Ce soir, rien à faire, il n’y aura pas à diner. Inutile d’insister, inutile de réclamer. Trop fatigué(e), trop fainéant(e), la journée a été trop longue, la soirée sera trop courte.

Oubliée la liste des menus sur le frigo. Celle qui énumère sagement, dans le plus profond respect des recommandations gouvernementales, lundi soupe, poisson, riz, mardi salade de betterave, gratin de poireaux/pomme de terre et morue, mercredi galette saucisse/ salade…

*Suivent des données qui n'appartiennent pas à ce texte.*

(* ===== verification/Sha512.v ===== *)
(** SHA-512 as curve25519/ed25519/nacl_sha512 computes it: [hash.c] pads the
    message in a local buffer, [blocks.c] absorbs blocks of 128 bytes with a
    message schedule of sixteen words that is extended in place. *)

From S2P Require Import Prelude Buffers Crypto Limbs.

(* ------------------------------------------------------------------ *)
(** ** Words *)

Definition load_bigendian (x : bytes) (o : nat) : Z :=
  Z.lor (Z.lor (Z.lor (Z.lor (Z.lor (Z.lor (Z.lor (byte_at x (o + 7)) (Z.shiftl (byte_at x (o + 6)) 8))
    (Z.shiftl (byte_at x (o + 5)) 16)) (Z.shiftl (byte_at x (o + 4)) 24)) (Z.shiftl (byte_at x (o + 3)) 32))
    (Z.shiftl (byte_at x (o + 2)) 40)) (Z.shiftl (byte_at x (o + 1)) 48)) (Z.shiftl (byte_at x o) 56).

(** [x[7] = u; u >>= 8; x[6] = u; ...] *)
Fixpoint store_loop (n : nat) (u : Z) (x : bytes) : bytes :=
  match n with
  | O => x
  | S n' => store_loop n' (Z.shiftr u 8) (u8 u :: x)
  end.
Definition store_bigendian (u : Z) : bytes := store_loop 8 u [].

Definition SHR (x c : Z) : Z := Z.shiftr x c.
Definition ROTR (x c : Z) : Z := Z.lor (Z.shiftr x c) (u64 (Z.shiftl x (64 - c))).
Definition Ch (x y z : Z) : Z := Z.lxor (Z.land x y) (Z.land (u64 (Z.lnot x)) z).
Definition Maj (x y z : Z) : Z := Z.lxor (Z.lxor (Z.land x y) (Z.land x z)) (Z.land y z).
Definition Sigma0 (x : Z) : Z := Z.lxor (Z.lxor (ROTR x 28) (ROTR x 34)) (ROTR x 39).
Definition Sigma1 (x : Z) : Z := Z.lxor (Z.lxor (ROTR x 14) (ROTR x 18)) (ROTR x 41).
Definition sigma0 (x : Z) : Z := Z.lxor (Z.lxor (ROTR x 1) (ROTR x 8)) (SHR x 7).
Definition sigma1 (x : Z) : Z := Z.lxor (Z.lxor (ROTR x 19) (ROTR x 61)) (SHR x 6).

(* ------------------------------------------------------------------ *)
(** ** A block *)

(** The registers [a] to [h]. *)
Definition registers : Type := Z * Z * Z * Z * Z * Z * Z * Z.

(** [M(w0,w14,w9,w1)] at word [i] of the sixteen. *)
Definition M (w : list Z) (i : nat) : list Z :=
  <[i := u64 (sigma1 (at_ w ((i + 14) mod 16)) + at_ w ((i + 9) mod 16) + sigma0 (at_ w ((i + 1) mod 16)) + at_ w i)]> w.
Definition EXPAND (w : list Z) : list Z := foldl M w (seq 0 16).

Definition F (s : registers) (w k : Z) : registers :=
  let '(a, b, c, d, e, f, g, h) := s in
  let T1 := u64 (h + Sigma1 e + Ch e f g + k + w) in
  let T2 := u64 (Sigma0 a + Maj a b c) in
  (u64 (T1 + T2), a, b, c, u64 (d + T1), e, f, g).

Definition round_constants : list Z :=
  [0x428a2f98d728ae22; 0x7137449123ef65cd; 0xb5c0fbcfec4d3b2f; 0xe9b5dba58189dbbc;
   0x3956c25bf348b538; 0x59f111f1b605d019; 0x923f82a4af194f9b; 0xab1c5ed5da6d8118;
   0xd807aa98a3030242; 0x12835b0145706fbe; 0x243185be4ee4b28c; 0x550c7dc3d5ffb4e2;
   0x72be5d74f27b896f; 0x80deb1fe3b1696b1; 0x9bdc06a725c71235; 0xc19bf174cf692694;
   0xe49b69c19ef14ad2; 0xefbe4786384f25e3; 0x0fc19dc68b8cd5b5; 0x240ca1cc77ac9c65;
   0x2de92c6f592b0275; 0x4a7484aa6ea6e483; 0x5cb0a9dcbd41fbd4; 0x76f988da831153b5;
   0x983e5152ee66dfab; 0xa831c66d2db43210; 0xb00327c898fb213f; 0xbf597fc7beef0ee4;
   0xc6e00bf33da88fc2; 0xd5a79147930aa725; 0x06ca6351e003826f; 0x142929670a0e6e70;
   0x27b70a8546d22ffc; 0x2e1b21385c26c926; 0x4d2c6dfc5ac42aed; 0x53380d139d95b3df;
   0x650a73548baf63de; 0x766a0abb3c77b2a8; 0x81c2c92e47edaee6; 0x92722c851482353b;
   0xa2bfe8a14cf10364; 0xa81a664bbc423001; 0xc24b8b70d0f89791; 0xc76c51a30654be30;
   0xd192e819d6ef5218; 0xd69906245565a910; 0xf40e35855771202a; 0x106aa07032bbd1b8;
   0x19a4c116b8d2d0c8; 0x1e376c085141ab53; 0x2748774cdf8eeb99; 0x34b0bcb5e19b48a8;
   0x391c0cb3c5c95a63; 0x4ed8aa4ae3418acb; 0x5b9cca4f7763e373; 0x682e6ff3d6b2b8a3;
   0x748f82ee5defb2fc; 0x78a5636f43172f60; 0x84c87814a1f0ab72; 0x8cc702081a6439ec;
   0x90befffa23631e28; 0xa4506cebde82bde9; 0xbef9a3f7b2c67915; 0xc67178f2e372532b;
   0xca273eceea26619c; 0xd186b8c721c0c207; 0xeada7dd6cde0eb1e; 0xf57d4f7fee6ed178;
   0x06f067aa72176fba; 0x0a637dc5a2c898a6; 0x113f9804bef90dae; 0x1b710b35131c471b;
   0x28db77f523047d84; 0x32caab7b40c72493; 0x3c9ebe0a15c9bebc; 0x431d67c49c100d4c;
   0x4cc5d4becb3e42b6; 0x597f299cfc657e2a; 0x5fcb6fab3ad6faec; 0x6c44198c4a475817].

(** Sixteen rounds, from constant [16 * r] on. *)
Definition rounds (w : list Z) (r : nat) (s : registers) : registers :=
  foldl (fun s i => F s (at_ w i) (at_ round_constants (16 * r + i))) s (seq 0 16).

(** The schedule is extended between groups of sixteen rounds. *)
Fixpoint groups (n : nat) (r : nat) (w : list Z) (s : registers) : registers :=
  match n with
  | O => rounds w r s
  | S n' => groups n' (S r) (EXPAND w) (rounds w r s)
  end.

Definition add_registers (s t : registers) : registers :=
  let '(a, b, c, d, e, f, g, h) := s in
  let '(a', b', c', d', e', f', g', h') := t in
  (u64 (a + a'), u64 (b + b'), u64 (c + c'), u64 (d + d'), u64 (e + e'), u64 (f + f'), u64 (g + g'), u64 (h + h')).

(** The body of the loop, on the block at [in + o]. *)
Definition sha512_block (in_ : bytes) (state : registers) (o : nat) : registers :=
  let w := map (fun i => load_bigendian in_ (o + 8 * i)) (seq 0 16) in
  add_registers (groups 4 0 w state) state.

Definition load_registers (statebytes : bytes) : registers :=
  (load_bigendian statebytes 0, load_bigendian statebytes 8, load_bigendian statebytes 16, load_bigendian statebytes 24,
   load_bigendian statebytes 32, load_bigendian statebytes 40, load_bigendian statebytes 48, load_bigendian statebytes 56).
Definition store_registers (s : registers) : bytes :=
  let '(a, b, c, d, e, f, g, h) := s in
  store_bigendian a ++ store_bigendian b ++ store_bigendian c ++ store_bigendian d ++
  store_bigendian e ++ store_bigendian f ++ store_bigendian g ++ store_bigendian h.

(** [while (inlen >= 128) { ...; in += 128; inlen -= 128; }] *)
Definition crypto_hashblocks_sha512 (statebytes in_ : bytes) : bytes :=
  store_registers (foldl (fun s i => sha512_block in_ s (128 * i)) (load_registers statebytes)
    (seq 0 (length in_ / 128))).

(* ------------------------------------------------------------------ *)
(** ** The hash *)

Definition sha512_iv : bytes :=
  map u8
  [0x6a; 0x09; 0xe6; 0x67; 0xf3; 0xbc; 0xc9; 0x08; 0xbb; 0x67; 0xae; 0x85; 0x84; 0xca; 0xa7; 0x3b;
   0x3c; 0x6e; 0xf3; 0x72; 0xfe; 0x94; 0xf8; 0x2b; 0xa5; 0x4f; 0xf5; 0x3a; 0x5f; 0x1d; 0x36; 0xf1;
   0x51; 0x0e; 0x52; 0x7f; 0xad; 0xe6; 0x82; 0xd1; 0x9b; 0x05; 0x68; 0x8c; 0x2b; 0x3e; 0x6c; 0x1f;
   0x1f; 0x83; 0xd9; 0xab; 0xfb; 0x41; 0xbd; 0x6b; 0x5b; 0xe0; 0xcd; 0x19; 0x13; 0x7e; 0x21; 0x79].

(** [padded[119] = bytes >> 61; ...; padded[126] = bytes >> 5; padded[127] = bytes << 3;] *)
Definition length_bytes (bytes : Z) : list byte :=
  map (fun s => u8 (Z.shiftr bytes s)) [61; 53; 45; 37; 29; 21; 13; 5] ++ [u8 (Z.shiftl bytes 3)].

Definition crypto_hash_sha512 (in_ : bytes) : bytes :=
  let bytes := u64 (Z.of_nat (length in_)) in
  let h := crypto_hashblocks_sha512 sha512_iv in_ in
  let inlen := (length in_ mod 128)%nat in
  let rest := drop (length in_ - inlen) in_ in
  let padded :=
    if (inlen <? 112)%nat
    then rest ++ [u8 128] ++ repeat x00 (119 - (inlen + 1)) ++ length_bytes bytes
    else rest ++ [u8 128] ++ repeat x00 (247 - (inlen + 1)) ++ length_bytes bytes in
  crypto_hashblocks_sha512 h padded.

Non, ce soir, ce sera le plan B. Celui qui est au fond de l’étagère à féculent. Derrière le paquet de lasagne et le riz basmati. Le paquet vert à peine entamé est difficile à saisir. Du bout des doigts, on le récupère. Sur la plaque électrique, une grosse casserole d’eau dans laquelle on jette une poignée de gros sel. Pendant que l’eau crépite un peu, la main attrape la râpe, sur l’étagère du haut, et s’acharne à réduire un morceau de gruyère en un petit tas de filament jaune. L’eau bout. La main s’enfonce dans le paquet vert. La première poignée finie dans l’eau brulante. Une deuxième suit aussi vite. Une troisième la rejoint. 7 minutes dit le paquet. En surveillant du coin de l’oeil l’horloge du four, on allume la radio et on sort deux assiettes. Deuxième étage du frigo, un paquet bien plié rose et blanc. La main déplie le papier. Deux grosses tranches de jambon, tout frais tranchées du charcutier. Hop, couper en deux chacune. Plus que 2 minutes. Le temps de sortir la passoire. Deux petits rouleaux de jambon par assiette.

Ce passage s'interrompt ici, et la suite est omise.